- **Work required**
Scan the entries for the word "ExecutionPayload" and return every line that has it.

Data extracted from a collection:
(** [client.get(url).send()], failing on a status that is no success. *)
Definition checked_get (url : string) : prog httpE (result Response BeaconError) :=
  let! sent := perform (HttpGet url) in
  let? resp := Ret (map_err BE_Http sent) in
  let? _ := reject_if (negb (is_success resp)) (api_error resp) in
  Ret (Ok resp).

Definition get_json {T} `{!JsonBody T} (url : string) : prog httpE (result T BeaconError) :=
  let? resp := checked_get url in
  Ret (map_err BE_Deserialize (json_of_body (body_bytes resp))).

(** ** [serde_json::Value] *)

(** [value[key]]: [Null] when there is no such field. *)
Definition json_index (key : string) (v : json) : json :=
  match v with
  | JObject fields =>
      match List.find (fun f => String.eqb (fst f) key) fields with
      | Some f => snd f
      | None => JNull
      end
  | _ => JNull
  end.

Definition json_as_str (v : json) : option string :=
  match v with JString s => Some s | _ => None end.

(** ** [api.rs]: data *)

Record BeaconBlockBody : Type := {
  bbb_execution_payload : ExecutionPayload;
  bbb_blobs : list (list byte);
}.

Record SignedBeaconBlockContent : Type := {
  sbc_slot : Z;
  sbc_proposer_index : Z;
  sbc_parent_root : FixedBytes 32;
  sbc_state_root : FixedBytes 32;
  sbc_body : BeaconBlockBody;
}.

Inductive SubmissionType : Type := Submission_Json | Submission_Ssz.

Record KnownValidator : Type := {
  kv_index : Z;
  kv_balance : Z;
  kv_status : string;
}.

Record BeaconNodeApi : Type := { api_url : string }.

Definition BeaconNodeApi_new (url : string) : BeaconNodeApi := {| api_url := url |}.

Record SyncStatusResponse : Type := { ssr_data : SyncStatus }.

Record CurrentFork : Type := { cf_current_version : string }.

Record ForkDataResp : Type := {
  fdr_genesis_validators_root : string;
  fdr_fork : CurrentFork;
}.

Record GetForkResponse : Type := { gfr_data : ForkDataResp }.

Record ValidatorInner : Type := {
  vi_pubkey : string;
  vi_withdrawal_credentials : string;
  vi_effective_balance : string;
  vi_slashed : bool;
  vi_activation_eligibility_epoch : string;
  vi_activation_epoch : string;
  vi_exit_epoch : string;
  vi_withdrawable_epoch : string;
}.

Record ValidatorData : Type := {
  vd_index : string;
  vd_balance : string;
  vd_status : string;
  vd_validator : ValidatorInner;
}.

Record ValidatorResponse : Type := { vresp_data : ValidatorData }.

Section duty_data.
Context `{Blst}.

Record ProposerDutyData : Type := {
  pdd_slot : Z;
  pdd_pubkey : BlsPublicKey;
  pdd_validator_index : Z;
}.

Record ProposerDutiesResponse : Type := { pdr_data : list ProposerDutyData }.

Definition ProposerDuty_from (d : ProposerDutyData) : ProposerDuty :=
  {| pd_pubkey := pdd_pubkey d; pd_validator_index := pdd_validator_index d;
     pd_slot := pdd_slot d |}.

End duty_data.

(** ** [api.rs]: calls *)

Section api.
Context `{Blst, HexLib}.
Context `{!JsonBody SyncStatusResponse, !JsonBody ProposerDutiesResponse,
          !JsonBody GetForkResponse, !JsonBody ValidatorResponse, !JsonBody json,
          !JsonValue ExecutionPayload}.

Abbreviation http_call T := (prog httpE (result T BeaconError)).

Definition hex_array (n : Z) (s : string) : result (FixedBytes n) BeaconError :=
  let* bytes := map_err (fun e => BE_Sse ("hex decode: " +:+ e))
                  (hex_decode (trim_start_matches "0x" s)) in
  ok_or (BE_Sse ("expected " +:+ u64_to_string n +:+ " bytes, got " +:+
                 u64_to_string (Z.of_nat (length bytes))))
    (array_try_from n bytes).

Definition fetch_head_slot (self : BeaconNodeApi) : http_call Z :=
  let? resp := checked_get (api_url self +:+ "eth/v1/beacon/headers/head") in
  let? body := Ret (map_err BE_Deserialize (json_of_body (body_bytes resp))) in
  let slot := json_index "slot" (json_index "message" (json_index "header"
                (json_index "data" body))) in
  let? s := Ret (ok_or (BE_Sse "no slot in head response") (json_as_str slot)) in
  let? slot := Ret (map_err (fun e => BE_Sse ("slot parse failed: " +:+ e)) (parse_u64 s)) in
  Ret (Ok slot).

Definition subscribe_events (self : BeaconNodeApi) : http_call Response :=
  checked_get (api_url self +:+ "eth/v1/events?topics=head,payload_attributes").

Definition api_sync_status (self : BeaconNodeApi) : http_call SyncStatus :=
  let? resp := get_json (T := SyncStatusResponse) (api_url self +:+ "eth/v1/node/syncing") in
  Ret (Ok (ssr_data resp)).

Definition api_proposer_duties (self : BeaconNodeApi) (epoch : Z) :
    http_call (list ProposerDuty) :=
  let? resp := get_json (T := ProposerDutiesResponse)
    (api_url self +:+ "eth/v1/validator/duties/proposer/" +:+ u64_to_string epoch) in
  Ret (Ok (map ProposerDuty_from (pdr_data resp))).

Definition fork_data_of (data : ForkDataResp) : result ForkDatas BeaconError :=
  let* gvr_bytes := map_err (fun e => BE_Sse ("hex decode genesis_validators_root: " +:+ e))
    (hex_decode (trim_start_matches "0x" (fdr_genesis_validators_root data))) in
  let* gvr := ok_or (BE_Sse ("genesis_validators_root length mismatch: expected 32 bytes, got "
                             +:+ u64_to_string (Z.of_nat (length gvr_bytes))))
                (array_try_from 32 gvr_bytes) in
  let* cv := hex_array 4 (cf_current_version (fdr_fork data)) in
  Ok (ForkDatas_new
        {| fd_current_version := cv; fd_genesis_validators_root := gvr |}
        {| fd_current_version := cv; fd_genesis_validators_root := gvr |}).

Definition api_get_fork_data (self : BeaconNodeApi) : http_call ForkDatas :=
  let? resp := get_json (T := GetForkResponse)
    (api_url self +:+ "eth/v2/debug/beacon/states/head") in
  Ret (fork_data_of (gfr_data resp)).

Definition known_validator_of (d : ValidatorData) : result KnownValidator BeaconError :=
  let* index := map_err (fun e => BE_Sse ("invalid validator index '" +:+ vd_index d +:+
                                          "': " +:+ e)) (parse_u64 (vd_index d)) in
  let* balance := map_err (fun e => BE_Sse ("invalid balance '" +:+ vd_balance d +:+
                                            "': " +:+ e)) (parse_u64 (vd_balance d)) in
  Ok {| kv_index := index; kv_balance := balance; kv_status := vd_status d |}.

Definition api_get_known_validator (self : BeaconNodeApi) (pubkey : BlsPublicKey) :
    http_call KnownValidator :=
  let pk_hex := hex_encode (fb_bytes (BlsPublicKey_serialize pubkey)) in
  let? resp := get_json (T := ValidatorResponse)
    (api_url self +:+ "eth/v1/beacon/states/head/validators/0x" +:+ pk_hex) in
  Ret (known_validator_of (vresp_data resp)).

Fixpoint zeros (n : nat) : string :=
  match n with O => "" | S n' => String "0" (zeros n') end.

(** The body of the request; the signature is all zeros. *)
Definition publish_body (block : SignedBeaconBlockContent) (payload : json) : json :=
  JObject [
    ("message", JObject [
      ("slot", JString (u64_to_string (sbc_slot block)));
      ("proposer_index", JString (u64_to_string (sbc_proposer_index block)));
      ("parent_root", JString ("0x" +:+ hex_encode (fb_bytes (sbc_parent_root block))));
      ("state_root", JString ("0x" +:+ hex_encode (fb_bytes (sbc_state_root block))));
      ("body", JObject [("execution_payload", payload)])]);
    ("signature", JString ("0x" +:+ zeros 192))].

Definition content_type (submission_type : SubmissionType) : string :=
  match submission_type with
  | Submission_Json => "application/json"
  | Submission_Ssz => "application/octet-stream"
  end.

- **Response area**
  bbb_execution_payload : ExecutionPayload;
          !JsonValue ExecutionPayload}.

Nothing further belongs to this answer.